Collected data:
- - - -
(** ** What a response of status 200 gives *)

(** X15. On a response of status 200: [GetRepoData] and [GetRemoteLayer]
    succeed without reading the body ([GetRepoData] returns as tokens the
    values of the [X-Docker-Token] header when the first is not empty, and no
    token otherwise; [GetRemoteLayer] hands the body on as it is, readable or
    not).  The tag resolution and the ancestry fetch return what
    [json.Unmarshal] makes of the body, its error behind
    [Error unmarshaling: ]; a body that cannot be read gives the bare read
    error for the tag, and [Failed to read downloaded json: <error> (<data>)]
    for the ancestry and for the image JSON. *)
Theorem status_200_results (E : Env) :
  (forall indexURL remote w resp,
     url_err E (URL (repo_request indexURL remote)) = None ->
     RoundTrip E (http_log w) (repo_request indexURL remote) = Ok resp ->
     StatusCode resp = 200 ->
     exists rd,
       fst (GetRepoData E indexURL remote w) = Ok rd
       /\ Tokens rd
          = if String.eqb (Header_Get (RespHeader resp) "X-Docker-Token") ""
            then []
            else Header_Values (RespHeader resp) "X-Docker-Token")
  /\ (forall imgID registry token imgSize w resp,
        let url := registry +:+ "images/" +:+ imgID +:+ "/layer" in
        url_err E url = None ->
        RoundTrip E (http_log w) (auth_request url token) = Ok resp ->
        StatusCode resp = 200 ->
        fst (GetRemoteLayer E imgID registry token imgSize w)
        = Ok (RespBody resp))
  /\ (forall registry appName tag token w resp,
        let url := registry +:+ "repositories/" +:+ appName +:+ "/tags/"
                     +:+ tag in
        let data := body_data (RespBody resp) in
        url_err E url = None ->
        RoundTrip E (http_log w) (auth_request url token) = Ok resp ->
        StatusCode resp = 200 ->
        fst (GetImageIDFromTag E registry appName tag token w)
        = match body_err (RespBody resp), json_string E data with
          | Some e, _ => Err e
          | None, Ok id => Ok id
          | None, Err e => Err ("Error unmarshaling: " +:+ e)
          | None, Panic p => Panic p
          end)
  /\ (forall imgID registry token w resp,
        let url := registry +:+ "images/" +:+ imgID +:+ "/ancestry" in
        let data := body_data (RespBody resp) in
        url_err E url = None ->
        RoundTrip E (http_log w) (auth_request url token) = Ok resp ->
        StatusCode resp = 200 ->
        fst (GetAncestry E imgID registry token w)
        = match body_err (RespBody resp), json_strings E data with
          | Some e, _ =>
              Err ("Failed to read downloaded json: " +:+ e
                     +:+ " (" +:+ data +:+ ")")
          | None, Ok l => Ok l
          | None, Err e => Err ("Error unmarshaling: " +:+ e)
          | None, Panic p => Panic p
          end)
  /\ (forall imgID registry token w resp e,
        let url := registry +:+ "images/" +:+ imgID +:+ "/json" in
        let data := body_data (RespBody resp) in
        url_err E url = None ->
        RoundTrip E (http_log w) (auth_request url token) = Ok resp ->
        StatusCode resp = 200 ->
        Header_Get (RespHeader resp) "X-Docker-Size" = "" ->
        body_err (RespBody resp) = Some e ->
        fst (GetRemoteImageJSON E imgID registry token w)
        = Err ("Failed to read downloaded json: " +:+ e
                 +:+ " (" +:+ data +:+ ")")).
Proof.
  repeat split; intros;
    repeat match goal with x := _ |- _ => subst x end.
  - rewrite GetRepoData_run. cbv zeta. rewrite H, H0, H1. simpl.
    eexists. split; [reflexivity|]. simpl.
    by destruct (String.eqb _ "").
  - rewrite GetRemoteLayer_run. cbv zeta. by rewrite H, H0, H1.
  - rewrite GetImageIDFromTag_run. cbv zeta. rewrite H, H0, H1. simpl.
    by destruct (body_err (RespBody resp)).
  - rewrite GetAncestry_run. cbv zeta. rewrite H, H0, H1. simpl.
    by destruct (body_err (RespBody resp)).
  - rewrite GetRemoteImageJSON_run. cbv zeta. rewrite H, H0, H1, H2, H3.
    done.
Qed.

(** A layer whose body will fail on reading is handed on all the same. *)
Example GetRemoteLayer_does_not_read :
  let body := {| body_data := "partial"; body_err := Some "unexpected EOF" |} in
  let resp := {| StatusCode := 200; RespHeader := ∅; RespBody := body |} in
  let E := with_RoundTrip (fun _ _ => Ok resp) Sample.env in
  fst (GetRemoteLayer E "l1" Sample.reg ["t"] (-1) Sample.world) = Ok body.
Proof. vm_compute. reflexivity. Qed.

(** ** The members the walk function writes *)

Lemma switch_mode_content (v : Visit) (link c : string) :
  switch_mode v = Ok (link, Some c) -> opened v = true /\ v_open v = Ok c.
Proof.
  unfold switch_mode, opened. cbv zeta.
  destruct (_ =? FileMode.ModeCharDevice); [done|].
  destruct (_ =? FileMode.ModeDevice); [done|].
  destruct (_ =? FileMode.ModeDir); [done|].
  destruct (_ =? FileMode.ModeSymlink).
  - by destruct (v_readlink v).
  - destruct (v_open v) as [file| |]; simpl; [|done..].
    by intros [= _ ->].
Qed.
- - - -
EXERCISE DETAILS:
For this exercise, write all the records out again exactly.

ANSWER AREA:
(** ** What a response of status 200 gives *)

(** X15. On a response of status 200: [GetRepoData] and [GetRemoteLayer]
    succeed without reading the body ([GetRepoData] returns as tokens the
    values of the [X-Docker-Token] header when the first is not empty, and no
    token otherwise; [GetRemoteLayer] hands the body on as it is, readable or
    not).  The tag resolution and the ancestry fetch return what
    [json.Unmarshal] makes of the body, its error behind
    [Error unmarshaling: ]; a body that cannot be read gives the bare read
    error for the tag, and [Failed to read downloaded json: <error> (<data>)]
    for the ancestry and for the image JSON. *)
Theorem status_200_results (E : Env) :
  (forall indexURL remote w resp,
     url_err E (URL (repo_request indexURL remote)) = None ->
     RoundTrip E (http_log w) (repo_request indexURL remote) = Ok resp ->
     StatusCode resp = 200 ->
     exists rd,
       fst (GetRepoData E indexURL remote w) = Ok rd
       /\ Tokens rd
          = if String.eqb (Header_Get (RespHeader resp) "X-Docker-Token") ""
            then []
            else Header_Values (RespHeader resp) "X-Docker-Token")
  /\ (forall imgID registry token imgSize w resp,
        let url := registry +:+ "images/" +:+ imgID +:+ "/layer" in
        url_err E url = None ->
        RoundTrip E (http_log w) (auth_request url token) = Ok resp ->
        StatusCode resp = 200 ->
        fst (GetRemoteLayer E imgID registry token imgSize w)
        = Ok (RespBody resp))
  /\ (forall registry appName tag token w resp,
        let url := registry +:+ "repositories/" +:+ appName +:+ "/tags/"
                     +:+ tag in
        let data := body_data (RespBody resp) in
        url_err E url = None ->
        RoundTrip E (http_log w) (auth_request url token) = Ok resp ->
        StatusCode resp = 200 ->
        fst (GetImageIDFromTag E registry appName tag token w)
        = match body_err (RespBody resp), json_string E data with
          | Some e, _ => Err e
          | None, Ok id => Ok id
          | None, Err e => Err ("Error unmarshaling: " +:+ e)
          | None, Panic p => Panic p
          end)
  /\ (forall imgID registry token w resp,
        let url := registry +:+ "images/" +:+ imgID +:+ "/ancestry" in
        let data := body_data (RespBody resp) in
        url_err E url = None ->
        RoundTrip E (http_log w) (auth_request url token) = Ok resp ->
        StatusCode resp = 200 ->
        fst (GetAncestry E imgID registry token w)
        = match body_err (RespBody resp), json_strings E data with
          | Some e, _ =>
              Err ("Failed to read downloaded json: " +:+ e
                     +:+ " (" +:+ data +:+ ")")
          | None, Ok l => Ok l
          | None, Err e => Err ("Error unmarshaling: " +:+ e)
          | None, Panic p => Panic p
          end)
  /\ (forall imgID registry token w resp e,
        let url := registry +:+ "images/" +:+ imgID +:+ "/json" in
        let data := body_data (RespBody resp) in
        url_err E url = None ->
        RoundTrip E (http_log w) (auth_request url token) = Ok resp ->
        StatusCode resp = 200 ->
        Header_Get (RespHeader resp) "X-Docker-Size" = "" ->
        body_err (RespBody resp) = Some e ->
        fst (GetRemoteImageJSON E imgID registry token w)
        = Err ("Failed to read downloaded json: " +:+ e
                 +:+ " (" +:+ data +:+ ")")).
Proof.
  repeat split; intros;
    repeat match goal with x := _ |- _ => subst x end.
  - rewrite GetRepoData_run. cbv zeta. rewrite H, H0, H1. simpl.
    eexists. split; [reflexivity|]. simpl.
    by destruct (String.eqb _ "").
  - rewrite GetRemoteLayer_run. cbv zeta. by rewrite H, H0, H1.
  - rewrite GetImageIDFromTag_run. cbv zeta. rewrite H, H0, H1. simpl.
    by destruct (body_err (RespBody resp)).
  - rewrite GetAncestry_run. cbv zeta. rewrite H, H0, H1. simpl.
    by destruct (body_err (RespBody resp)).
  - rewrite GetRemoteImageJSON_run. cbv zeta. rewrite H, H0, H1, H2, H3.
    done.
Qed.

(** A layer whose body will fail on reading is handed on all the same. *)
Example GetRemoteLayer_does_not_read :
  let body := {| body_data := "partial"; body_err := Some "unexpected EOF" |} in
  let resp := {| StatusCode := 200; RespHeader := ∅; RespBody := body |} in
  let E := with_RoundTrip (fun _ _ => Ok resp) Sample.env in
  fst (GetRemoteLayer E "l1" Sample.reg ["t"] (-1) Sample.world) = Ok body.
Proof. vm_compute. reflexivity. Qed.

(** ** The members the walk function writes *)

Lemma switch_mode_content (v : Visit) (link c : string) :
  switch_mode v = Ok (link, Some c) -> opened v = true /\ v_open v = Ok c.
Proof.
  unfold switch_mode, opened. cbv zeta.
  destruct (_ =? FileMode.ModeCharDevice); [done|].
  destruct (_ =? FileMode.ModeDevice); [done|].
  destruct (_ =? FileMode.ModeDir); [done|].
  destruct (_ =? FileMode.ModeSymlink).
  - by destruct (v_readlink v).
  - destruct (v_open v) as [file| |]; simpl; [|done..].
    by intros [= _ ->].
Qed.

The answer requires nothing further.